Best person for the job

Aspasia Karras interviews Judi Priday, the managing director of newly formed Quantum Insurance

Newly launched Quantum Insurance is breaking new ground in the corporate risk management industry. Not only is it the first major insurance company to appoint a woman managing director, Judi Priday (32), but it uses a different approach to combat the market forces that plague the insurance cycle.

Says Priday: “Quantum focuses on the financial aspects of insurance, rather than on the traditional interests. Internationally, banks and insurance companies are moving a lot closer because the risks they deal in are very similar.”

Quantum concentrates solely on corporate clients. It avoids writing low-risk insurance for individuals at increasingly expensive rates. “But,” contends Priday, “even corporate clients are finding that insurance is becoming too expensive.”

Priday offers interesting solutions. Her company keeps its overheads low by contracting out most of the work that creates the internal bureacracy in traditional insurance companies. Everything from administration to legal aspects, tax, financial advice, and statistical services, is contracted out, allowing Priday the freedom to use the most professional service and to “keep people on their toes”. In this way she can offer her clients a cheaper package.

Furthermore, Quantum concentrates on fewer, larger contracts. “No arrangement is the same,” says Priday. Quantum consults with each client to create a specific package, often extending to insuring risks traditionally left uninsured, as companies can afford to insure only for major catastrophes.

Quantum offers clients an incentive to reduce their risk in the form of a pay-back of part of the premium. “Traditionally if you paid an insurance premium you never got anything back from it, but if you manage your risk correctly we promise to give some of your money back,” says Priday.

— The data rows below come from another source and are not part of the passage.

(** * OCI registry front end: route parsing, registry-info resolution,
      manifest-list walking, registry deletion and client setup hints.

    A shallow embedding of
      - registry/app/api/handler/oci/base.go
          (getRouteType, GetQueryParamMap, ExtractPathVars, GetRegistryInfo),
      - registry/app/api/controller/metadata (getManifestList,
          DeleteRegistry, deleteRegistryWithAudit, deleteUpstreamProxyWithAudit,
          GenerateClientSetupDetails, replacePlaceholders, replaceText),
    followed by the properties of the specification that concern them. *)

From Stdlib Require Import ZArith Ascii String Lia.
From stdpp Require Import gmap strings list pretty.

Local Open Scope string_scope.
Local Open Scope Z_scope.

(* ===================================================================== *)
(** ** Go run-time: results, errors and panics                            *)
(* ===================================================================== *)

(** A run-time panic of the Go program. *)
Inductive panic : Type :=
  | IndexOutOfRange (i len : Z)       (* s[i] with i outside [0, len)        *)
  | SliceBoundsOutOfRange (lo hi : Z) (* s[lo:hi] with lo > hi or hi > cap   *)
  | NilDereference.                   (* *p or p.f with p == nil             *)

(** Go [error] values that the modelled functions create or pass on. *)
Inductive error : Type :=
  | ErrCodeRootNotFound
  | ErrCodeRegNotFound
  | ErrCodeParentNotFound
  | ErrCodeDenied
  | ErrResourceNotFound                 (* store2.ErrResourceNotFound      *)
  | ErrOther (msg : string)             (* any other error value           *)
  | Errorf (fmt : string) (args : list string) (* fmt.Errorf(fmt, args...)  *)
  | ErrorfW (fmt : string) (cause : error).   (* fmt.Errorf("...: %w", err) *)

(** [errors.Is(err, target)]: [err] or an error it wraps is [target]. *)
Fixpoint errors_Is_ResourceNotFound (err : error) : bool :=
  match err with
  | ErrResourceNotFound => true
  | ErrorfW _ cause => errors_Is_ResourceNotFound cause
  | _ => false
  end.

(** The three ways a Go call ends: a value, a non-nil error, a panic. *)
Inductive outcome (A : Type) : Type :=
  | Ok (a : A)
  | Fail (e : error)
  | Panic (p : panic).
Arguments Ok {A} a.
Arguments Fail {A} e.
Arguments Panic {A} p.

#[global] Instance outcome_ret : MRet outcome := fun A a => Ok a.
#[global] Instance outcome_bind : MBind outcome := fun A B f m =>
  match m with
  | Ok a => f a
  | Fail e => Fail e
  | Panic p => Panic p
  end.

(** [err != nil] *)
Definition notNil (err : option error) : bool :=
  match err with
  | Some _ => true
  | None => false
  end.

(** [len(s)] as a Go [int]. *)
Definition len {A} (l : list A) : Z := Z.of_nat (length l).

(** [s[i]]: panics outside the bounds. *)
Definition index {A} (l : list A) (i : Z) : outcome A :=
  if (0 <=? i) && (i <? len l) then
    match l !! Z.to_nat i with
    | Some x => Ok x
    | None => Panic (IndexOutOfRange i (len l))
    end
  else Panic (IndexOutOfRange i (len l)).

(** [s[lo:hi]] on a slice whose capacity equals its length (the slices
    made by [strings.Split]): panics unless [0 <= lo <= hi <= len(s)]. *)
Definition slice {A} (l : list A) (lo hi : Z) : outcome (list A) :=
  if (0 <=? lo) && (lo <=? hi) && (hi <=? len l) then
    Ok (take (Z.to_nat (hi - lo)) (drop (Z.to_nat lo) l))
  else Panic (SliceBoundsOutOfRange lo hi).

(* ===================================================================== *)
(** ** Package strings of the Go standard library (the functions used)   *)
(* ===================================================================== *)

Module strings.

(** Does the byte [c] occur in [cutset]? *)
Fixpoint inCutset (c : ascii) (cutset : string) : bool :=
  match cutset with
  | EmptyString => false
  | String d rest => Ascii.eqb c d || inCutset c rest
  end.

Fixpoint TrimLeft (s cutset : string) : string :=
  match s with
  | EmptyString => EmptyString
  | String c rest => if inCutset c cutset then TrimLeft rest cutset else s
  end.

Fixpoint TrimRight (s cutset : string) : string :=
  match s with
  | EmptyString => EmptyString
  | String c rest =>
      match TrimRight rest cutset with
      | EmptyString => if inCutset c cutset then EmptyString else String c EmptyString
      | kept => String c kept
      end
  end.

(** [strings.Trim(s, cutset)] for a cutset of single-byte characters:
    the leading and the trailing bytes of the cutset are removed. *)
Definition Trim (s cutset : string) : string :=
  TrimRight (TrimLeft s cutset) cutset.

(** [strings.Split(s, sep)] for a non-empty [sep]: the pieces between
    the non-overlapping occurrences of [sep], scanned from the left;
    always at least one piece.  [skip] counts the bytes of a separator
    that was just matched and is still to be passed over. *)
Fixpoint splitFrom (sep : string) (skip : nat) (s : string) : list string :=
  match s with
  | EmptyString => [EmptyString]
  | String c rest =>
      match skip with
      | S k => splitFrom sep k rest
      | O =>
          if String.prefix sep s
          then EmptyString :: splitFrom sep (Nat.pred (String.length sep)) rest
          else match splitFrom sep O rest with
               | piece :: pieces => String c piece :: pieces
               | [] => [String c EmptyString]
               end
      end
  end.

Definition Split (s sep : string) : list string := splitFrom sep O s.

(** [strings.Join(elems, sep)]. *)
Fixpoint Join (elems : list string) (sep : string) : string :=
  match elems with
  | [] => EmptyString
  | [e] => e
  | e :: rest => e +:+ sep +:+ Join rest sep
  end.

(** [strings.ReplaceAll(s, old, new)] for a non-empty [old]: every
    non-overlapping occurrence of [old], scanned from the left, becomes
    [new]. *)
Fixpoint replaceFrom (old new : string) (skip : nat) (s : string) : string :=
  match s with
  | EmptyString => EmptyString
  | String c rest =>
      match skip with
      | S k => replaceFrom old new k rest
      | O =>
          if String.prefix old s
          then new +:+ replaceFrom old new (Nat.pred (String.length old)) rest
          else String c (replaceFrom old new O rest)
      end
  end.

Definition ReplaceAll (s old new : string) : string := replaceFrom old new O s.

End strings.

(* ===================================================================== *)
(** ** Shared record types (packages types and artifact)                  *)
(* ===================================================================== *)

(** [types.Space], the fields that are read. *)
Record Space : Type := mkSpace {
  space_ID : Z;
  space_Identifier : string;
  space_Path : string
}.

Quantum — a joint venture of two Rand Merchant Bank Holdings, Aegis Insurance and Hollandia Reinsurance, with an initial capital of R20-million — forecasts that it will sign R200-million worth of premiums within its first year of business. This would place it among the top 20 insurance companies in South Africa.

Since it started in mid-May Quantum has faced an unexpected flood of work. As well inheriting clients from Aegis, it is working closely with several financial institutions and dealing with a surprising demand from new clients.

“There is obviously a great attraction in doing something slightly different,” says Priday, a Capetonian chartered accountant with an MBA. This is not a surprising statement from a person who has spent time experiencing the more transcendental aspects of India, and whose interests range from candle-making to parachuting.

Priday’s fast-track career has involved her working for Ernst & Whinney in London, and Swiss-South African Reinsurance Company Ltd. She likes to move quickly, but her ambition is tempered by a sense of humour, evidenced by her spontaneous laughter. “Life should be fun,” she claims, and so she seeks balance through more light-hearted pursuits like travel.

She believes Quantum is unique in the South African market. “We do not compete,” she states categorically, “as there are no other companies that work in precisely the field of banking-related insurance products Quantum has chosen to move into.”

Paul Harris, managing director of Rand Merchant Bank Ltd and non-executive chairman of Quantum says Priday “has clearly got tremendous qualifications, business acumen, and fire in her belly.”